At 11, Candy and her older sister Maggie were sent to the Jewell Christian Academy in Nashville. Impressed by their singing, the school pastor paired the sisters with Naomi Harrison to form the Jewell Gospel Trio who became hugely successful performing on bills with gospel stars like Mahalia Jackson. 

“Maggie was the lead singer but on the day we were due to play a church in LA she woke up hoarse and that’s how I became the lead singer,” says Candi. “We made two or three albums for a Nashville company, and we’d be on bills with Sam Cooke and Lou Rawls.

“I was a little country girl, couldn’t hardly afford shoes –my daddy worked in the mine, but was also a farmer. So just being there with these famous folk was a dream come true.”

Later the trio realised they were being exploited. “The Staple Singers kids were on salaries, we weren’t. We hardly had food! Sometimes we went hungry. When Maggie was 19, she left and got a teaching degree. I was 17, but I had no money, we had to make our own clothes…”

So Candi went back home, and nearly eloped with 21-year-old Lou Rawls ‑ “his mother talked me out of it, so I went back and finished high school”. At 18, Lou and Sam Cooke tried to get her a crossover deal with Capitol Records “but my mom wouldn’t let me go to LA”.

Candi Staton performing

Candi Staton performing at Love Supreme Jazz Festival in 2015 (Image: azz Services/Heritage Images/Getty)

She was 20 when she married the first time, and 30 when she wed soul star Clarence Carter. In 1968, Carter introduced her to Rick Hall (of Muscle Shoals sound fame) who produced her string of R&B hits. 

When she landed her own US TV show, Rawls was a frequent co-host.

Talking to Candi is like a history lesson in American popular music. She used to chat with Little Richard outside her school gates before he had his first hit, her friends included Aretha Franklin, Gloria Gaynor and LaBelle’s Sarah Dash, and the immortal Ray Charles once dubbed her “the female Ray Charles”.

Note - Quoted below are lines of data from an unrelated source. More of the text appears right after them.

(* ===== verification/TaskWitness.v ===== *)
(** * The task store on concrete data

    An instance of pgx's conversions, a run of the store from the empty tables,
    and the properties of the store applied to it. *)

From S2P Require Import Prelude Cluster TaskStore TaskTx TaskLifecycle TaskRefine TaskAtomic TaskReach TaskFunctional TaskRecovery.

#[export] Instance demo_pgx : PgxScan := {
  scan_text o := match o with Some s => Ok s | None => Err (EFmt "cannot scan NULL into *string" []) end;
  scan_uint64 z := if z <? 0 then Err (EFmt "%d is less than zero for uint64" [FInt z]) else Ok z;
}.

#[export] Instance demo_pgx_laws : PgxScanLaws demo_pgx.
Proof.
  split; cbn; try done; intros z Hz; case_match; zbool; done || lia.
Qed.

(** The [i]-th transaction, one second after the one before. *)
Definition demo_env (i : Z) : txenv :=
  mkTxEnv (1000000 * i) (fun n => 1000 * i + Z.of_nat n) [] ∅.

Definition demo_row (created : Z) : task_row :=
  mkTaskRow "s3://b/run" (Some "s3://b/in") (Some "s3://b/out") [] 2 created.

Definition demo_store : PostgresStore := mkPostgresStore 2000000000.

Definition demo_op (op : store_op) (i : Z) (d : db) : db := snd (run_op op (demo_env i) d).

(** Two tasks; task 1 is claimed and assigned to worker 4, which starts it. *)
Definition demo_queued : db :=
  submit 2 (demo_row 20) (demo_env 2) (submit 1 (demo_row 10) (demo_env 1) empty_db).
Definition demo_claimed : db := demo_op (OpClaimQueued 9 1) 3 demo_queued.
Definition demo_assigned : db := demo_op (OpMarkAssigned demo_store 1 4) 4 demo_claimed.
Definition demo_running : db := demo_op (OpMarkRunning 1 4) 5 demo_assigned.
Definition demo_completed : db := demo_op (OpMarkCompleted 1 4) 6 demo_running.

Lemma demo_ready i d :
  forallb (fun r => (s_created_at r <=? 1000000 * i) && (s_id r <? 1000 * i)) (statuses d) = true ->
  ready (demo_env i) 0 d.
Proof.
  intros H. split; [cbn; lia|]. apply Forall_forall. intros r Hr. cbn. rewrite Z.add_0_r.
  apply list_elem_of_In in Hr. pose proof (proj1 (forallb_forall _ _) H r Hr) as Hb. cbn in Hb.
  apply andb_true_iff in Hb as [H1%Z.leb_le H2%Z.ltb_lt]. done.
Qed.

Lemma demo_step op i d :
  forallb (fun r => (s_created_at r <=? 1000000 * i) && (s_id r <? 1000 * i)) (statuses d) = true ->
  op_ok op d -> sstep d (demo_op op i d).
Proof. intros Hr Hop. apply ss_op; [by apply demo_ready | done]. Qed.

Lemma demo_reach_queued : rtc sstep empty_db demo_queued.
Proof.
  eapply rtc_l; [|eapply rtc_l; [|apply rtc_refl]]; apply ss_submit; try done; by apply demo_ready; vm_compute.
Qed.

Lemma demo_reach_claimed : rtc sstep empty_db demo_claimed.
Proof. eapply rtc_r; [exact demo_reach_queued|]. apply demo_step; [vm_compute; done | done]. Qed.

Lemma demo_reach_assigned : rtc sstep empty_db demo_assigned.
Proof. eapply rtc_r; [exact demo_reach_claimed|]. apply demo_step; [vm_compute; done | done]. Qed.

Lemma demo_reach_running : rtc sstep empty_db demo_running.
Proof. eapply rtc_r; [exact demo_reach_assigned|]. apply demo_step; [vm_compute; done | done]. Qed.

Lemma demo_reach_completed : rtc sstep empty_db demo_completed.
Proof. eapply rtc_r; [exact demo_reach_running|]. apply demo_step; [vm_compute; done | done]. Qed.

Lemma demo_inv d : rtc sstep empty_db d -> store_inv d.
Proof. intros H. by apply empty_reach. Qed.

Lemma demo_leased t w d : check_lease_owner t (int64 w) d = true -> leased_to t w d.
Proof. by intros ?%check_owner. Qed.

(** ** The properties on this run *)

(** Worker 5 is declared lost although worker 4 holds the lease. *)
Definition demo_misnamed : db := demo_op (OpMarkWorkerLost 1 5 "dispatch failed") 6 demo_running.

Lemma store_refines_lifecycle_witness :
  table_inv AnyWorker demo_misnamed /\ tasks demo_misnamed = tasks demo_running /\
  forall t, astep_opt AnyWorker (abs demo_running t) (abs demo_misnamed t).
Proof.
  apply (store_refines_lifecycle AnyWorker (OpMarkWorkerLost 1 5 "dispatch failed") (demo_env 6) demo_running).
  - apply (empty_reach (c := AnyWorker)). eapply rtc_subrel; [|exact demo_reach_running]. apply calls_any.
  - apply demo_ready. vm_compute. reflexivity.
  - exact I.
Defined.

Lemma reachable_tasks_witness :
  exists s h, history 1 demo_running = s :: h /\ latest_status 1 demo_running = Some s /\
    lifecycle_path HolderOnly (s :: h) = true /\
    (s = StateAssigned \/ s = StateRunning -> is_Some (leases demo_running !! 1)) /\
    (is_Some (leases demo_running !! 1) ->
       s = StateAssigned \/ s = StateRunning \/
       HolderOnly = AnyWorker /\ (s = StateQueued \/ s = StateScheduling)) /\
    (s = StateScheduling \/ s = StateAssigned \/ s = StateRunning -> failed_count 1 demo_running < 2) /\
    failed_count 1 demo_running <= Z.max 0 2 /\ (s = StateFailed -> failed_count 1 demo_running = 2).
Proof.
  exact (reachable_tasks HolderOnly demo_running demo_reach_running 1 (demo_row 10) ltac:(vm_compute; reflexivity)).
Defined.

Lemma finished_tasks_stay_witness :
  history 1 (demo_op OpRecoverExpiredLeases 900 demo_completed) = history 1 demo_completed /\
  leases (demo_op OpRecoverExpiredLeases 900 demo_completed) !! 1 = None.
Proof.
  apply (finished_tasks_stay HolderOnly demo_completed _ 1 StateCompleted).
  - exact demo_reach_completed.
  - apply rtc_once, demo_step; [vm_compute; reflexivity | exact I].
  - vm_compute. reflexivity.
  - left. reflexivity.
Defined.

Lemma demo_uris created : has_uris (demo_row created).
Proof. split; by eexists. Qed.

(** A task without an output URI, older than task 1. *)
Definition demo_no_output : db :=
  submit 3 (mkTaskRow "s3://b/run" (Some "s3://b/in") None [] 2 5) (demo_env 3) demo_queued.

Lemma demo_reach_no_output : rtc sstep empty_db demo_no_output.
Proof.
  eapply rtc_r; [exact demo_reach_queued|]. apply ss_submit; [apply demo_ready; vm_compute; reflexivity|].
  vm_compute. reflexivity.
Qed.

(** The older of two tasks is claimed; a still older one without an output URI stops
    the claim. *)
Lemma claim_oldest_first_witness :
  (exists ts d', ClaimQueued 9 1 (demo_env 3) demo_queued = (Ok ts, d') /\
     claimed_oldest 1 (demo_env 3) demo_queued ts d') /\
  is_ok (fst (ClaimQueued 9 2 (demo_env 4) demo_no_output)) = false /\
  snd (ClaimQueued 9 2 (demo_env 4) demo_no_output) = demo_no_output.
Proof.
  split.
  - apply (claim_oldest_first 9 1 (demo_env 3) demo_queued).
    + reflexivity.
    + exact (demo_inv _ demo_reach_queued).
    + apply demo_ready. vm_compute. reflexivity.
    + lia.
    + assert (E : claim_queued 1 (demo_env 3) demo_queued = [(1, demo_row 10)]) by (vm_compute; reflexivity).
      rewrite E. constructor; [apply demo_uris | constructor].
  - refine (proj2 (claim_oldest_first 9 2 (demo_env 4) demo_no_output _ _ _ _) 3
      (mkTaskRow "s3://b/run" (Some "s3://b/in") None [] 2 5) _ _).
    + reflexivity.
    + exact (demo_inv _ demo_reach_no_output).
    + apply demo_ready. vm_compute. reflexivity.
    + lia.
    + vm_compute. left.
    + intros [_ [o Ho]]. discriminate Ho.
Defined.

Lemma recover_expired_leases_witness :
  exists ts d', RecoverExpiredLeases (demo_env 900) demo_running = (Ok (Z.of_nat (length ts)), d') /\
    recovered_exactly ts demo_running d' /\
    forall t, t ∈ ts <-> exists l, leases demo_running !! t = Some l /\
      l_expires_at l < tx_now (demo_env 900) /\ t ∉ tx_locked (demo_env 900).
Proof.
  apply (recover_expired_leases (demo_env 900) demo_running).
  - reflexivity.
  - exact (demo_inv _ demo_reach_running).
  - apply demo_ready. vm_compute. reflexivity.
  - assert (H : map_Forall (fun _ l => 0 <= l_worker_id l) (leases demo_running))
      by (apply (bool_decide_eq_true_1 _); vm_compute; reflexivity).
    intros t l Hl _. exact (H t l Hl).
Defined.

Lemma recover_dead_leases_witness :
  exists ts d', RecoverDeadWorkerLeases ∅ (demo_env 6) demo_running = (Ok (Z.of_nat (length ts)), d') /\
    recovered_exactly ts demo_running d' /\
    forall t, t ∈ ts <-> exists l, leases demo_running !! t = Some l /\
      (∅ : gmap Z Member) !! uint64 (l_worker_id l) = None /\ t ∉ tx_locked (demo_env 6).
Proof.
  apply (recover_dead_leases ∅ (demo_env 6) demo_running).
  - reflexivity.
  - exact (demo_inv _ demo_reach_running).
  - apply demo_ready. vm_compute. reflexivity.
Defined.


Lemma stale_reports_refused_witness :
  refused demo_running (run_op (OpMarkCompleted 1 5) (demo_env 6) demo_running).
Proof.
  apply (stale_reports_refused (OpMarkCompleted 1 5) 1 5 (demo_env 6) demo_running).
  - reflexivity.
  - intros H. apply check_owner in H. vm_compute in H. discriminate H.
Defined.

Lemma mark_failed_retries_witness :
  exists d', MarkFailed 1 4 "exit status 1" (demo_env 6) demo_running = (Ok tt, d') /\
    failed_once 1 (demo_row 10) demo_running d'.
Proof.
  apply (mark_failed_retries 1 4 "exit status 1" (demo_env 6) demo_running (demo_row 10)).
  - reflexivity.
  - exact (demo_inv _ demo_reach_running).
  - apply demo_ready. vm_compute. reflexivity.
  - apply demo_leased. vm_compute. reflexivity.
  - vm_compute. reflexivity.
Defined.

Lemma large_id_blocks_expiry_witness :
  let d := demo_op (OpMarkAssigned demo_store 1 (2 ^ 63)) 4 demo_claimed in
  refused d (RecoverExpiredLeases (demo_env 900) d).
Proof.
  apply (large_id_blocks_expiry (demo_env 900) _ 1 (2 ^ 63) (mkLeaseRow (- 2 ^ 63) 6000000 4000000 4000000)).
  - lia.
  - vm_compute. reflexivity.
  - vm_compute. reflexivity.
  - vm_compute. reflexivity.
  - apply not_elem_of_empty.
Defined.

Lemma misnamed_loss_keeps_lease_witness :
  exists d', MarkWorkerLost 1 5 "dispatch failed" (demo_env 6) demo_running = (Ok tt, d') /\
    history 1 d' = StateQueued :: StateWorkerLost :: history 1 demo_running /\
    leases d' !! 1 = Some (mkLeaseRow 4 6000000 4000000 4000000).
Proof.
  apply (misnamed_loss_keeps_lease 1 5 "dispatch failed" (demo_env 6) demo_running StateRunning).
  - reflexivity.
  - apply (empty_reach (c := AnyWorker)). eapply rtc_subrel; [|exact demo_reach_running]. apply calls_any.
  - apply demo_ready. vm_compute. reflexivity.
  - vm_compute. reflexivity.
  - right. reflexivity.
  - vm_compute. reflexivity.
  - vm_compute. discriminate.
Defined.

(** Every arrow that design.md does not draw is taken on some run, with users that
    declare only holders lost. *)
Theorem undocumented_arrows_taken (s s' : TaskState) :
  undocumented s s' = true ->
  exists d newer older, rtc sstep empty_db d /\ history 1 d = newer ++ s' :: s :: older.
Proof.
  intros H. destruct s, s'; try discriminate H.
  - exists (demo_op OpRecoverStaleScheduling 6 demo_claimed), [], [StateQueued]. split; [|vm_compute; reflexivity].
    eapply rtc_r; [exact demo_reach_claimed|]. apply demo_step; [vm_compute; reflexivity | exact I].
  - exists (demo_op (OpMarkFailed 1 4 "exit status 1") 6 demo_assigned), [StateQueued], [StateScheduling; StateQueued]. split; [|vm_compute; reflexivity].
    eapply rtc_r; [exact demo_reach_assigned|]. apply demo_step; [vm_compute; reflexivity | exact I].
  - exists (demo_op (OpMarkWorkerLost 1 4 "dispatch failed") 6 demo_assigned), [StateQueued], [StateScheduling; StateQueued]. split; [|vm_compute; reflexivity].
    eapply rtc_r; [exact demo_reach_assigned|]. apply demo_step; [vm_compute; reflexivity|].
    right. apply demo_leased. vm_compute. reflexivity.
  - exists (demo_op (OpMarkRunning 1 4) 6 demo_running), [], [StateAssigned; StateScheduling; StateQueued]. split; [|vm_compute; reflexivity].
    eapply rtc_r; [exact demo_reach_running|]. apply demo_step; [vm_compute; reflexivity | exact I].
Qed.
(* ===== verification/Server.v ===== *)
(** * server/: the gRPC handlers

    The handlers of the scheduler service translate requests into calls of the
    task store; the handler of the worker service hands an assignment to the
    worker engine.  (The election service is in ElectionEngine.v, [recv_elect]
    and [recv_coord].) *)

From S2P Require Import Prelude Cluster TaskStore StoreIface TaskTx TaskLifecycle TaskRefine TaskAtomic TaskReach TaskRecovery Scheduler.

(** The gRPC codes the handlers use, and the outcome of a call. *)
Inductive Code := InvalidArgument | Internal.

Inductive rpc :=
| RpcOk
| RpcError (c : Code) (e : error).

Definition rpc_ok (r : rpc) : bool := match r with RpcOk => true | RpcError _ _ => false end.

(** The messages of the scheduler service; an enum of protobuf is an open integer. *)
Record ReportResultRequest := mkReportResult {
  rr_TaskId : string;
  rr_WorkerId : Z;
  rr_Outcome : Z;
  rr_Error : string;
}.

Definition TaskOutcome_SUCCESS : Z := 1.

Definition TaskOutcome_FAILED : Z := 2.

Record RenewLeaseRequest := mkRenewLease { rl_TaskId : string; rl_WorkerId : Z }.

Record MarkRunningRequest := mkMarkRunning { mr_TaskId : string; mr_WorkerId : Z }.

(** worker.Assignment *)
Record Assignment := mkAssignment {
  as_TaskID : string;
  as_ExecutableURI : string;
  as_InputURI : string;
  as_OutputURI : string;
  as_Args : list string;
}.

Section handlers.
Context {W : Type} `{!Uuid} `{!Store W}.

Definition invalid (msg : string) : rpc := RpcError InvalidArgument (EFmt msg []).

(** [if err != nil { return nil, status.Error(codes.Internal, err.Error()) }] *)
Definition reply_of (p : result unit * W) : rpc * W :=
  match p with
  | (Ok _, w) => (RpcOk, w)
  | (Err e, w) => (RpcError Internal e, w)
  end.

Definition SchedulerServer_ReportResult (req : ReportResultRequest) (w : W) : rpc * W :=
  match uuid_Parse (rr_TaskId req) with
  | Err _ => (invalid "invalid task_id", w)
  | Ok t =>
      if rr_Outcome req =? TaskOutcome_SUCCESS
      then reply_of (store_MarkCompleted t (rr_WorkerId req) w)
      else if rr_Outcome req =? TaskOutcome_FAILED
      then reply_of (store_MarkFailed t (rr_WorkerId req) (rr_Error req) w)
      else (invalid "invalid outcome", w)
  end.

Definition SchedulerServer_RenewLease (req : RenewLeaseRequest) (w : W) : rpc * W :=
  match uuid_Parse (rl_TaskId req) with
  | Err _ => (invalid "invalid task_id", w)
  | Ok t => reply_of (store_RenewLease t (rl_WorkerId req) w)
  end.

Definition SchedulerServer_MarkRunning (req : MarkRunningRequest) (w : W) : rpc * W :=
  match uuid_Parse (mr_TaskId req) with
  | Err _ => (invalid "invalid task_id", w)
  | Ok t => reply_of (store_MarkRunning t (mr_WorkerId req) w)
  end.

(** The assignment the worker service passes to HandleAssignment. *)
Definition WorkerServer_AssignTask (req : AssignTaskRequest) : Assignment :=
  mkAssignment (req_TaskId req) (req_ExecutableUri req) (req_InputUri req) (req_OutputUri req) (req_Args req).

End handlers.

(** ** The handlers on the PostgreSQL store *)

(** One request in one transaction environment. *)
Record request_world := mkRequest { rq_env : txenv; rq_db : db }.

#[export] Instance request_runs : RunsStore request_world := {|
  run_store A m w := let '(r, d) := m (rq_env w) (rq_db w) in (r, mkRequest (rq_env w) d)
|}.

Inductive request :=
| ReqReport (r : ReportResultRequest)
| ReqRenew (r : RenewLeaseRequest)
| ReqRunning (r : MarkRunningRequest).

Section postgres.
Context {P : PgxScan} {U : Uuid} (st : PostgresStore).

Definition handle (req : request) (env : txenv) (d : db) : rpc * db :=
  let w := mkRequest env d in
  let S := postgres_store (W := request_world) st in
  let '(r, w') :=
    match req with
    | ReqReport r => SchedulerServer_ReportResult r w
    | ReqRenew r => SchedulerServer_RenewLease r w
    | ReqRunning r => SchedulerServer_MarkRunning r w
    end in
  (r, rq_db w').

(** The operation of the store a request stands for. *)
Definition op_of_request (req : request) : option store_op :=
  match req with
  | ReqReport r =>
      match uuid_Parse (rr_TaskId r) with
      | Err _ => None
      | Ok t =>
          if rr_Outcome r =? TaskOutcome_SUCCESS then Some (OpMarkCompleted t (rr_WorkerId r))
          else if rr_Outcome r =? TaskOutcome_FAILED then Some (OpMarkFailed t (rr_WorkerId r) (rr_Error r))
          else None
      end
  | ReqRenew r =>
      match uuid_Parse (rl_TaskId r) with
      | Err _ => None | Ok t => Some (OpRenewLease st t (rl_WorkerId r)) end
  | ReqRunning r =>
      match uuid_Parse (mr_TaskId r) with
      | Err _ => None | Ok t => Some (OpMarkRunning t (mr_WorkerId r)) end
  end.

(** A request does what its operation does, and reports its error. *)
Lemma handle_op req env d :
  match op_of_request req with
  | Some op => is_Some (report_of op) /\ snd (handle req env d) = snd (run_op op env d) /\
      rpc_ok (fst (handle req env d)) = is_ok (fst (run_op op env d))
  | None => snd (handle req env d) = d /\ exists e, fst (handle req env d) = RpcError InvalidArgument e
  end.
Proof.
  unfold handle, op_of_request, SchedulerServer_ReportResult, SchedulerServer_RenewLease,
    SchedulerServer_MarkRunning, invalid.
  destruct req as [r|r|r]; (destruct (uuid_Parse _) as [t|e]; [|by eauto]);
    [destruct (rr_Outcome r =? TaskOutcome_SUCCESS); [|destruct (rr_Outcome r =? TaskOutcome_FAILED); [|by eauto]]|..];
    cbn; (split; [by eexists|]);
    match goal with |- context [let '(_, _) := ?m env d in _] => destruct (m env d) as [[] ?] end; done.
Qed.

Lemma handle_sstep `{!PgxScanLaws P} req env d :
  ready env 0 d -> rtc sstep d (snd (handle req env d)).
Proof.
  intros Hr. pose proof (handle_op req env d) as Hh. destruct (op_of_request req) as [op|].
  - destruct Hh as (Hop & -> & _). apply rtc_once, ss_op; [done|]. by destruct op, Hop.
  - destruct Hh as [-> _]. apply rtc_refl.
Qed.

(** C36: a request to the scheduler service with an unreadable task id or an unknown
    outcome is answered InvalidArgument and changes nothing; one of a worker that
    does not hold the lease is answered with an error and changes nothing; any
    other moves each task by at most one step of the lifecycle. *)
Theorem requests_refine_lifecycle `{!PgxScanLaws P} (req : request) (env : txenv) (d : db) :
  store_inv d -> ready env 0 d ->
  let '(r, d') := handle req env d in
  match op_of_request req with
  | None => d' = d /\ exists e, r = RpcError InvalidArgument e
  | Some op =>
      exists t w, report_of op = Some (t, w) /\ store_inv d' /\
        (forall t', astep_opt HolderOnly (abs d t') (abs d' t')) /\
        (~ leased_to t w d -> d' = d /\ rpc_ok r = false)
  end.
Proof.
  intros Hinv Hr. pose proof (handle_op req env d) as Hh. destruct (handle req env d) as [r d']. cbn in Hh.
  destruct (op_of_request req) as [op|]; [|by destruct Hh].
  destruct Hh as ([[t w] Hop] & -> & Hok). exists t, w. split; [done|].
  assert (op_ok op d) as Hopok by (by destruct op).
  destruct (run_op_refines op env d Hinv Hr Hopok) as [Hinv' _ Hst _]. split; [done|]. split; [done|].
  intros Hno. destruct (stale_report op t w env d Hop Hno) as [Hf Hd]. split; [done|]. by rewrite Hok.
Qed.

End postgres.

(** The task id survives the way from the scheduler over the dispatcher's request and
    the worker's assignment back into a report: the scheduler service reads the
    id of the task that was dispatched. *)
Theorem task_id_roundtrip {U : Uuid} {UL : UuidLaws U} (st : PostgresStore) (t : Task) (w : Z) (msg : string) :
  0 <= TaskID t < 2 ^ 128 ->
  let a := WorkerServer_AssignTask (request_of t) in
  op_of_request st (ReqRunning (mkMarkRunning (as_TaskID a) w)) = Some (OpMarkRunning (TaskID t) w) /\
  op_of_request st (ReqRenew (mkRenewLease (as_TaskID a) w)) = Some (OpRenewLease st (TaskID t) w) /\
  op_of_request st (ReqReport (mkReportResult (as_TaskID a) w TaskOutcome_SUCCESS msg)) = Some (OpMarkCompleted (TaskID t) w) /\
  op_of_request st (ReqReport (mkReportResult (as_TaskID a) w TaskOutcome_FAILED msg)) = Some (OpMarkFailed (TaskID t) w msg).
Proof. intros Ht. cbn. by rewrite uuid_parse_string. Qed.
Lemma fetchPlacePredictions_without_key_witness :
  ∃ evs,
    fetchPlacePredictions Examples.without_places_key
      {| input := Examples.typed_As; has_onError := true |} initial_state
    = (Returned tt, after initial_state evs) ∧
    calls onSuccess evs = [] ∧ error_calls evs = [].
Proof.
  destruct (fetchPlacePredictions_without_key Examples.without_places_key
              {| input := Examples.typed_As; has_onError := true |}
              initial_state)
    as [(evs & Hrun & _ & Hsuccess & Herror & _) _].
  - simpl. lia.
  - reflexivity.
  - exists evs. auto.
Defined.

(** ** fetchWeatherData *)

(** C4.  When the geocoder answers with the empty list, [fetchWeatherData]
    hands null to [onWeatherData] and to [onForecastData], the error
    "Location not found" to [onError], and returns; the geocoding request
    is the only request it issues and nothing is stored. *)
Theorem fetchWeatherData_location_not_found
    (w : world) (o : FetchWeatherDataOptions) (s : state)
    (apiKey : string) (r : response) :
  configured (VITE_OPENWEATHER_API_KEY w) = Some apiKey →
  well_formed_utf16 (cityName o) = true →
  proxy_fetch w (GeoDirect (cityName o) apiKey) = Resolved r →
  ok r = true →
  body r = Some (JArr []) →
  let evs := EFetch (GeoDirect (cityName o) apiKey)
             :: caught o (Error "Location not found") in
  fetchWeatherData w o s = (Returned tt, after s evs) ∧
  requests evs = [GeoDirect (cityName o) apiKey] ∧
  (has_onWeatherData o = true → calls onWeatherData evs = [JNull]) ∧
  (has_onForecastData o = true → calls onForecastData evs = [JNull]) ∧
  (has_onError' o = true → error_calls evs = [Error "Location not found"]).
Proof.
  intros Hkey Hwf Hgeo Hok Hbody evs. subst evs.
  unfold fetchWeatherData, caught.
  unfold try_catch, bind at 1. rewrite Hkey.
  unfold encodeURIComponent. rewrite Hwf.
  unfold fetch, lift, bind, emit. cbn. rewrite Hgeo. cbn.
  rewrite Hok. cbn. unfold json. rewrite Hbody. cbn.
  destruct (has_onWeatherData o), (has_onForecastData o), (has_onError' o);
    run; tidy; repeat split; done.
Qed.

Lemma fetchWeatherData_location_not_found_witness :
  calls onWeatherData
    (trace (fetchWeatherData Examples.nowhere Examples.astana_options initial_state).2)
  = [JNull].
Proof.
  destruct (fetchWeatherData_location_not_found Examples.nowhere
              Examples.astana_options initial_state "weather-key"
              {| ok := true; status := 200; body := Some (JArr []) |}
              eq_refl eq_refl eq_refl eq_refl eq_refl)
    as (Hrun & _ & Hweather & _).
  rewrite Hrun. exact (Hweather eq_refl).
Defined.




End WeatherServiceFacts.

(** ** Render *)

Module ViewsFacts.
Import Views.

Lemma own_lookup_None {A} (table : list (string * A)) (k : string) :
  k ∉ table.*1 → own_lookup table k = None.
Proof.
  induction table as [|[k' a] rest IH]; intros Hk; [reflexivity|].
  cbn in *. apply not_elem_of_cons in Hk as [Hne Hrest].
  destruct (String.eqb_spec k' k); [congruence|]. by apply IH.
Qed.

Lemma not_prototype_member (k : string) :
  k ∉ object_prototype_members →
  existsb (String.eqb k) object_prototype_members = false.
Proof.
  intros Hk. apply not_true_is_false. intros Hex.
  apply existsb_exists in Hex as (m & Hin & Heq).
  apply String.eqb_eq in Heq. subst m.
  apply Hk. by apply list_elem_of_In.
Qed.

(** C2, as the code has it.  An absent configuration renders the "please
    configure" placeholder and a theme id among the seven keys of the
    registry renders the component registered under it.  A theme id outside
    the registry gets no placeholder: what the lookup yields becomes the type
    of the element, and for an id that no object inherits either that type
    is [undefined], on which React throws. *)
Theorem Render_registry_or_placeholder (config : option ViewConfig) :
  (config = None → Render config = Div "Please configure the app in Settings") ∧
  (∀ c t, config = Some c → (selectedView c, t) ∈ VIEW_REGISTRY →
          Render config = Element (Own t) ∧ crashes (Render config) = false) ∧
  (∀ c, config = Some c → selectedView c ∉ VIEW_REGISTRY.*1 →
        (∀ text, Render config ≠ Div text) ∧
        (selectedView c ∉ object_prototype_members →
         Render config = Element Undefined ∧ crashes (Render config) = true)).
Proof.
  split; [by intros ->|]. split.
  - intros [k] t -> Hin. cbn in Hin.
    unfold VIEW_REGISTRY in Hin.
    repeat (apply elem_of_cons in Hin as [Hin|Hin]; [by simplify_eq|]).
    by apply elem_of_nil in Hin.
  - intros [k] -> Hout. cbn in *. split; [done|].
    intros Hproto. unfold object_lookup.
    rewrite own_lookup_None, not_prototype_member by done. done.
Qed.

She never met Elvis Presley but he sent her a note praising her version of In The Ghetto ‑ she lost it in one of her divorces ‑ and she did once buy Elvis’s limo for $50,000.

In the disco era, Candi developed a drink problem, falling off-stage twice, but she has been teetotal for 39 years and is powered only by her devout Christian faith.

The Bible helped sustain her through her recent battle with breast cancer (she’s now clear). She recalls walking down hospital hallways, singing to herself the words of You Got The Love (her 90s rave hit with The Source).

“It was written by a man who’d lost his father to help with his grieving, but it became personal, I was tearing up.”

Happily married to retired psychology professor Henry Hooper, Candi now lives in an affluent Atlanta suburb.

In lockdown she discovered she is half European, through her father and wants to trace that lineage.

She has also written a book of short stories, due to be published this year, and is looking forward to coming back to Britain.

“I’d got to the point where I thought people didn’t want to see me. Britain proved otherwise. The British brought me back! Glastonbury” [in 2008] “was incredible. There were so many people you couldn’t see the back of it. I was so energised. I can’t thank Britain enough. “My love for the UK overflows.”

Candi performs at Love Supreme Jazz Festival, at Glynde Place, East Sussex from July 1st – 3rd.